__What to do__:
Identify all lines below that hold "pose" and collect them.

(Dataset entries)
──────

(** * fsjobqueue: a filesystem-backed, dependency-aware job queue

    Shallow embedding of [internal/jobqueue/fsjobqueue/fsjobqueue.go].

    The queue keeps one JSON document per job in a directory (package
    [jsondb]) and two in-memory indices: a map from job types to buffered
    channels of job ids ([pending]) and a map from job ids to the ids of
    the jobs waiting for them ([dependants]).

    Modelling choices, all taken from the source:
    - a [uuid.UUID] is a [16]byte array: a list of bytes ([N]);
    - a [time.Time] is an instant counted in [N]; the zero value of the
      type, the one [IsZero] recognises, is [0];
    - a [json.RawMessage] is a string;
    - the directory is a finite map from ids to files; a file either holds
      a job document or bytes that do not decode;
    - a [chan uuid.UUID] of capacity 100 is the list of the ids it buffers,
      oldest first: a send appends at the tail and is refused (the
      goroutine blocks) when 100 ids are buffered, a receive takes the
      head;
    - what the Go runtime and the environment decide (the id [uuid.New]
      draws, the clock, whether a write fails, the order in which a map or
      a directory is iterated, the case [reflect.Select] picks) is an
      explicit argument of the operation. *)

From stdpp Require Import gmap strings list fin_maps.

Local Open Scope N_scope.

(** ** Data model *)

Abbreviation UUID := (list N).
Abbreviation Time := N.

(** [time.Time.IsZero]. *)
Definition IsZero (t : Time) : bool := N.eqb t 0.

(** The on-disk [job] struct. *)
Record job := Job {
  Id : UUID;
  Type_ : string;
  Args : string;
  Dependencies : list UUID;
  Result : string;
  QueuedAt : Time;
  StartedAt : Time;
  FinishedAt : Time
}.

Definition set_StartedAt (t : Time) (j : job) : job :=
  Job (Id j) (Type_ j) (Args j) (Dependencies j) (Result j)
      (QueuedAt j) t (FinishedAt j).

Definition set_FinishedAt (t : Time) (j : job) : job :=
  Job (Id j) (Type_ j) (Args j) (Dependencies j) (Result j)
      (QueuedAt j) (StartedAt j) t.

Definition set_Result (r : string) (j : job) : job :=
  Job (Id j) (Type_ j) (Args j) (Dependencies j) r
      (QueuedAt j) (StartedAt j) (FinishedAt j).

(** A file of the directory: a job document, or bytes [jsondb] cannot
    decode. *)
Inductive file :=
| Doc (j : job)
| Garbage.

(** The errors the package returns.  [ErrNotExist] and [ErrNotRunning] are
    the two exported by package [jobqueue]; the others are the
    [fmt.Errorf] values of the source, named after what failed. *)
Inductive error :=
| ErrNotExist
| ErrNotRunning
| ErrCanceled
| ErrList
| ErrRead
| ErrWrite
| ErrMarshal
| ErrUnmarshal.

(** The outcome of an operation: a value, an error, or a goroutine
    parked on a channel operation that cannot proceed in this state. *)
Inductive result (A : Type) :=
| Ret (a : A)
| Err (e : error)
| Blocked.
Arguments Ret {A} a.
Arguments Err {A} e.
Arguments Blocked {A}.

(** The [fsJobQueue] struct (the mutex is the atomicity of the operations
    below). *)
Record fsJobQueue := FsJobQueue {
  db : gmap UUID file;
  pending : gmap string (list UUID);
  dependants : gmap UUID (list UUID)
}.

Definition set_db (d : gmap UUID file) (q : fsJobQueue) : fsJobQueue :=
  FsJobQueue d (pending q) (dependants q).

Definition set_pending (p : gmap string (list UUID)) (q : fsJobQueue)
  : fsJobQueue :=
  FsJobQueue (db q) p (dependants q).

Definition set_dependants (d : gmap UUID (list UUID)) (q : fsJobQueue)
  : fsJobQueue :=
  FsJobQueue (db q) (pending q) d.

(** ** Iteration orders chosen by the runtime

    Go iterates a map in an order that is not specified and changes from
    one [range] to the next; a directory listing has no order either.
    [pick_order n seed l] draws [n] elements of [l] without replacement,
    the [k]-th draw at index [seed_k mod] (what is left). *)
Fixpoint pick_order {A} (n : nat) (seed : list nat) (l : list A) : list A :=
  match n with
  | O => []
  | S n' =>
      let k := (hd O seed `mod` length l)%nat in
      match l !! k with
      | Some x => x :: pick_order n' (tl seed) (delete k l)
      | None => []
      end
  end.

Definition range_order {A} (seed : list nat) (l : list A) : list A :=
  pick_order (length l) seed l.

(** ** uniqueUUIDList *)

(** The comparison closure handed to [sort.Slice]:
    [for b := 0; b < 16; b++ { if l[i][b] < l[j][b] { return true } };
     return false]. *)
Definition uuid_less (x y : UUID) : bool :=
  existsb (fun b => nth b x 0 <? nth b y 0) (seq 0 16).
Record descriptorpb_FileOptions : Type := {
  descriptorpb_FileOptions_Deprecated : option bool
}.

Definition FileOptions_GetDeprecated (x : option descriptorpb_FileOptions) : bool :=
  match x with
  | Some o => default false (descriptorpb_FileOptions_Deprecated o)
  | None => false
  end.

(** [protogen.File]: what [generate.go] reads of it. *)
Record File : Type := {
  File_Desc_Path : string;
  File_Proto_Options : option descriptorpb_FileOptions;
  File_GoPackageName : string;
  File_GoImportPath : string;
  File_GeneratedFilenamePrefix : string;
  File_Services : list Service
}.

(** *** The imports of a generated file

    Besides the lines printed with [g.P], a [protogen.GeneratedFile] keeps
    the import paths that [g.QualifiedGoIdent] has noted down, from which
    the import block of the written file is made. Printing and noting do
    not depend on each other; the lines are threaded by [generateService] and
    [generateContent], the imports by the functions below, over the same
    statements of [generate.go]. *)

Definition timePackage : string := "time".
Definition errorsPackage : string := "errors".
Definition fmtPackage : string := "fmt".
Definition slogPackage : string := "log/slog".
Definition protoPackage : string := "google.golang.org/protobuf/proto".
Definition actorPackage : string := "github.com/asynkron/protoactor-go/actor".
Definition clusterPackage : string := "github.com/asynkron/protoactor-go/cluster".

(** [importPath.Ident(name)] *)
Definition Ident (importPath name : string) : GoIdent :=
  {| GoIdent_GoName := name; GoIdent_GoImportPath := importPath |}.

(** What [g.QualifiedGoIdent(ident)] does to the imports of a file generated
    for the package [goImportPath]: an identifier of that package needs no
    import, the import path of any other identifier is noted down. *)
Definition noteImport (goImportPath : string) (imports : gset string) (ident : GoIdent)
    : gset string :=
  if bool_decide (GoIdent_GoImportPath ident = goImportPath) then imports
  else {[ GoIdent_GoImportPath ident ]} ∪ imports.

──────

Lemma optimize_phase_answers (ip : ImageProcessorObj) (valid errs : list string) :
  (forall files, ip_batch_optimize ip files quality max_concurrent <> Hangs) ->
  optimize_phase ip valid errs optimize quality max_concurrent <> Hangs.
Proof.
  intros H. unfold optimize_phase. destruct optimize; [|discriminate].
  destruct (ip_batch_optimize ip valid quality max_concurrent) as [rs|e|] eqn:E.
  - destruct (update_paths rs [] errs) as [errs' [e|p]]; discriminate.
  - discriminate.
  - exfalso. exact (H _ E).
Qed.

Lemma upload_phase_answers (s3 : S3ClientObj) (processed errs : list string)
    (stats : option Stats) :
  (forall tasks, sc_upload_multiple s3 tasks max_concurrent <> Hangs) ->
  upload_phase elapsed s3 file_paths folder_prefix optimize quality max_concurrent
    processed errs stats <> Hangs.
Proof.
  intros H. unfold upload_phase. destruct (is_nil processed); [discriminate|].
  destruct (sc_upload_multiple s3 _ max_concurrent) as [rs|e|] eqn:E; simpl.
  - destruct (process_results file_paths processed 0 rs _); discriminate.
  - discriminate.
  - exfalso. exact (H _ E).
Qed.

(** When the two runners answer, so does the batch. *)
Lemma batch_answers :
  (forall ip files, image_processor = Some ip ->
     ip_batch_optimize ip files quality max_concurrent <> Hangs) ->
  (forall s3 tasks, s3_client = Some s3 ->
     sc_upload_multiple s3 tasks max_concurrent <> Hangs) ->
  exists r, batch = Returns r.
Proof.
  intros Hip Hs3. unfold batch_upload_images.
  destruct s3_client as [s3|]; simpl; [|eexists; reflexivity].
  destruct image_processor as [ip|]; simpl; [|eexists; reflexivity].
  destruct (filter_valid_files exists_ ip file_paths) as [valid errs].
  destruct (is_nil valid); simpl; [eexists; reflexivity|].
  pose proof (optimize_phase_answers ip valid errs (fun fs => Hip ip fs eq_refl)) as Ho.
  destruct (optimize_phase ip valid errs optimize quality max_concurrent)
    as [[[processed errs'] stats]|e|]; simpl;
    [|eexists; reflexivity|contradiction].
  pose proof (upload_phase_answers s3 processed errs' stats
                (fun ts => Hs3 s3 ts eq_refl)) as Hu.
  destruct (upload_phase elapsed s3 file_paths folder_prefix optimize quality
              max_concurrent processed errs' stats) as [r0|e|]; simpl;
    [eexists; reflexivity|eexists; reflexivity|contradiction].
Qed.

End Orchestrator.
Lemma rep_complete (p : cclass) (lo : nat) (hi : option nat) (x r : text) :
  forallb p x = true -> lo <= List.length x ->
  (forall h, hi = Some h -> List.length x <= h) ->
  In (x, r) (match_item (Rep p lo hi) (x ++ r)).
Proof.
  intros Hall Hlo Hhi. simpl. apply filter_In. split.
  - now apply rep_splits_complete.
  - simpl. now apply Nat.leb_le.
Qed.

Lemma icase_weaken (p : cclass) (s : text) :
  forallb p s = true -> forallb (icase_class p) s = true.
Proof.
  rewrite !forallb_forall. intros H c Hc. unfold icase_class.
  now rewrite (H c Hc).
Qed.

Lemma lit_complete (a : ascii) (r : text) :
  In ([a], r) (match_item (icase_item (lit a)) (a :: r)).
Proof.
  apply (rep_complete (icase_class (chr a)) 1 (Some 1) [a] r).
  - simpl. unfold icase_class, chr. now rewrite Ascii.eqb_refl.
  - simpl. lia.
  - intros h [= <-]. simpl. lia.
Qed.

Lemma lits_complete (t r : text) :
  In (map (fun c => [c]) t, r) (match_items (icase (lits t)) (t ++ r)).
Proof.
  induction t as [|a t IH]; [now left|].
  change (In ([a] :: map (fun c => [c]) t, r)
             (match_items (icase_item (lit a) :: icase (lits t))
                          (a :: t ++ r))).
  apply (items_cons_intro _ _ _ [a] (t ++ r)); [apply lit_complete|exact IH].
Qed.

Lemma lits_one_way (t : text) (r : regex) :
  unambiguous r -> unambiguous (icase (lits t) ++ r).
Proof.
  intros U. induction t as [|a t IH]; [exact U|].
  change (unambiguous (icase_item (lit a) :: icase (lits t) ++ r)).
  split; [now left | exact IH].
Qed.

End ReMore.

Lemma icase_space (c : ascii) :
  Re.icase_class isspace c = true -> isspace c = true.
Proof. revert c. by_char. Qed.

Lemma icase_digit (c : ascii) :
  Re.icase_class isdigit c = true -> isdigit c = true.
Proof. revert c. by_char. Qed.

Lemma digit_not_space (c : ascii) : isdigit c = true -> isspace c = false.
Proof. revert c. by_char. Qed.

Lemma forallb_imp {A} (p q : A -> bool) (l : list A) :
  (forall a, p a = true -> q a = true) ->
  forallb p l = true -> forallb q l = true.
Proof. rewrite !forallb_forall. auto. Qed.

──────

__The completed task__:
  pose proof (optimize_phase_answers ip valid errs (fun fs => Hip ip fs eq_refl)) as Ho.
  pose proof (upload_phase_answers s3 processed errs' stats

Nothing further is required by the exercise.